### WORK INSTRUCTIONS
From the records below, extract only the lines running from the line with "by rewrite decide_True." to the line with "destruct (settled_owner_other _", both lines included, reproducing them exactly.

### EXERCISE DATA
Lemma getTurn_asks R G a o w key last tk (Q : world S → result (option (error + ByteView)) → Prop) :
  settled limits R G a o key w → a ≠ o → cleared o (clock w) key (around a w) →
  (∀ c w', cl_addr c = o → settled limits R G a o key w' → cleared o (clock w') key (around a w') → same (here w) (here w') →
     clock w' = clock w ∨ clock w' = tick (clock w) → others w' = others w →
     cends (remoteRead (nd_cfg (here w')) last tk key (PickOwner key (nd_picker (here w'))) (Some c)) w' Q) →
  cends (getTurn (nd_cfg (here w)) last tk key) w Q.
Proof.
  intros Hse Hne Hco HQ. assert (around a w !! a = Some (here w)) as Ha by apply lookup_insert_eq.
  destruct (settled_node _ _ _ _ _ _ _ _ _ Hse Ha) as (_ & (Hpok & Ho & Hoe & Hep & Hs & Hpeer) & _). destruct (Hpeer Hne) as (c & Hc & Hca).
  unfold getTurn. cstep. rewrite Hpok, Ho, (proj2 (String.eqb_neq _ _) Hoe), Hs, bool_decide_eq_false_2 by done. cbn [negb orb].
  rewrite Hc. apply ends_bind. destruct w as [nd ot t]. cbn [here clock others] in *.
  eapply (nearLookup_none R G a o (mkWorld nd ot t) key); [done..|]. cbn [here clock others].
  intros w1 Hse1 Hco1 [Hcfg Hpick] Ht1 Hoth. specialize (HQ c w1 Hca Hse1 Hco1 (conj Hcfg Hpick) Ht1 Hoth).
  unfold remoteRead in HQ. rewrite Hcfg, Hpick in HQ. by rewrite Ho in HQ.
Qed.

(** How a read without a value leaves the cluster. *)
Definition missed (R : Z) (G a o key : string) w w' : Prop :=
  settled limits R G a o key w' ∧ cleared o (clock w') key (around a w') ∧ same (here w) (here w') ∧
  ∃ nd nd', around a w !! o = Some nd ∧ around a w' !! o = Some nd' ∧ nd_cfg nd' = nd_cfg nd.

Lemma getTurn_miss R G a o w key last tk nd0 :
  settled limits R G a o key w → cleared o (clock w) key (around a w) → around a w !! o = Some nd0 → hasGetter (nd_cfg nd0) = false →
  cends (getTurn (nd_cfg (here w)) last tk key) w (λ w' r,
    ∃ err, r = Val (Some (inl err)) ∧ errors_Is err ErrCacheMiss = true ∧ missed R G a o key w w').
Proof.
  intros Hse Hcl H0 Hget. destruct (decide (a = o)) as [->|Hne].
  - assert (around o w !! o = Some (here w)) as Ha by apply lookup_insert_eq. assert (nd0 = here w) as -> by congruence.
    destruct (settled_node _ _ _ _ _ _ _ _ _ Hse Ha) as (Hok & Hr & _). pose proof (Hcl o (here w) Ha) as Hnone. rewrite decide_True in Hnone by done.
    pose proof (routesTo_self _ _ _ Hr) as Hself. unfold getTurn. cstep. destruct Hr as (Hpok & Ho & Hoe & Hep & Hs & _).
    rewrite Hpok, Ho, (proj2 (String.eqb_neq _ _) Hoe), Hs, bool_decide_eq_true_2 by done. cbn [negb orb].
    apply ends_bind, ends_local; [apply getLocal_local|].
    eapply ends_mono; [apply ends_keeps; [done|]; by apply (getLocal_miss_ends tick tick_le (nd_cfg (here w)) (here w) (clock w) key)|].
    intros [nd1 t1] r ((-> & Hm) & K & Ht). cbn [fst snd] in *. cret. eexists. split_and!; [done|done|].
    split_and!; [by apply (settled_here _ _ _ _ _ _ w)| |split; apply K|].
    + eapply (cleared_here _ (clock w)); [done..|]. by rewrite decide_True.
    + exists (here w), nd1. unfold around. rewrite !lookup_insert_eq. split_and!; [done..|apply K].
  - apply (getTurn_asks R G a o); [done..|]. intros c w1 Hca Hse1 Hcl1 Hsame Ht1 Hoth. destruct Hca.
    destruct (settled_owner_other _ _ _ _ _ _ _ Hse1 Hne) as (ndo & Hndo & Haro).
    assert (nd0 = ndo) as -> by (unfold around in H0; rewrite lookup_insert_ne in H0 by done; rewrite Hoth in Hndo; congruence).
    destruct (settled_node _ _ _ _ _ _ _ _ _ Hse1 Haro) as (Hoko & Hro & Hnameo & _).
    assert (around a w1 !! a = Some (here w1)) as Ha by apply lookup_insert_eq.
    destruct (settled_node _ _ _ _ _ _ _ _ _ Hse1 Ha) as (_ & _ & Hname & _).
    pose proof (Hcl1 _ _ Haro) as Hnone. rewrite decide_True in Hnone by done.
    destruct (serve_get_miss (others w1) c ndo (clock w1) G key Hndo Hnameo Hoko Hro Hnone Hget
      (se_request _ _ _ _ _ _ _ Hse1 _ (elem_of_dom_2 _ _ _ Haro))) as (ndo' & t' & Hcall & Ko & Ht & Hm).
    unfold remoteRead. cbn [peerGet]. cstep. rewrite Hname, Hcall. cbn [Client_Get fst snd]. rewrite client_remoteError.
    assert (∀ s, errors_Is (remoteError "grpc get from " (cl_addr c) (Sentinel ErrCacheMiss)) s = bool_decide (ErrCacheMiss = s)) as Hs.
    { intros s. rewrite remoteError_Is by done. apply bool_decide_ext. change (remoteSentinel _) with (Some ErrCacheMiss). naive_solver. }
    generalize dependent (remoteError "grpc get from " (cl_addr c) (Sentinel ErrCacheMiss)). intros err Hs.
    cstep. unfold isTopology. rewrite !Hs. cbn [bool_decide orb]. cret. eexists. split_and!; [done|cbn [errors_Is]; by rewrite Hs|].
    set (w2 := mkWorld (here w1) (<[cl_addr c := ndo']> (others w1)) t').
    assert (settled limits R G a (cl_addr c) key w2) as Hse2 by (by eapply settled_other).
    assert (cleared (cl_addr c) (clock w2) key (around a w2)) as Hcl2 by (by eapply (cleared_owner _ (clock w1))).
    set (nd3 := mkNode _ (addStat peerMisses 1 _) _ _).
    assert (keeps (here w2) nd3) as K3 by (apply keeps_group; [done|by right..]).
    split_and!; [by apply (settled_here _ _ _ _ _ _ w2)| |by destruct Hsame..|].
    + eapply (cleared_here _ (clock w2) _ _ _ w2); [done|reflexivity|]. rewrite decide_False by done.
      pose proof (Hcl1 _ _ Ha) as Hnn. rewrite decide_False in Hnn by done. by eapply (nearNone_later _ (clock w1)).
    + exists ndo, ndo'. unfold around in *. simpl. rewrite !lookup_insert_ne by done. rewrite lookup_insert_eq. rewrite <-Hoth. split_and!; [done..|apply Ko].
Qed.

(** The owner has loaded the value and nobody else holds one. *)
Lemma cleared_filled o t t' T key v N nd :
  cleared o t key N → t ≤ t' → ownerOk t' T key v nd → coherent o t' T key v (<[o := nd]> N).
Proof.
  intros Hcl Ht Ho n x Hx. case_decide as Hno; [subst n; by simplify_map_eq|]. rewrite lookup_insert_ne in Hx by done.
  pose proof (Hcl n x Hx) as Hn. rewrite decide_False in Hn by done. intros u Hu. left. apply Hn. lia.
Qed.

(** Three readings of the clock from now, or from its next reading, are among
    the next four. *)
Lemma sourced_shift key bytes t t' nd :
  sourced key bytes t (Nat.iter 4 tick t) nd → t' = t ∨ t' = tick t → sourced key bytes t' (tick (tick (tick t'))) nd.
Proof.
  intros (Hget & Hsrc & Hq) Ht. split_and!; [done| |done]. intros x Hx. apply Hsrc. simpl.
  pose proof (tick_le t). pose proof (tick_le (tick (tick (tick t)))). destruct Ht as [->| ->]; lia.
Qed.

### ANSWER SPACE
    + eapply (cleared_here _ (clock w)); [done..|]. by rewrite decide_True.
    + exists (here w), nd1. unfold around. rewrite !lookup_insert_eq. split_and!; [done..|apply K].
  - apply (getTurn_asks R G a o); [done..|]. intros c w1 Hca Hse1 Hcl1 Hsame Ht1 Hoth. destruct Hca.
    destruct (settled_owner_other _ _ _ _ _ _ _ Hse1 Hne) as (ndo & Hndo & Haro).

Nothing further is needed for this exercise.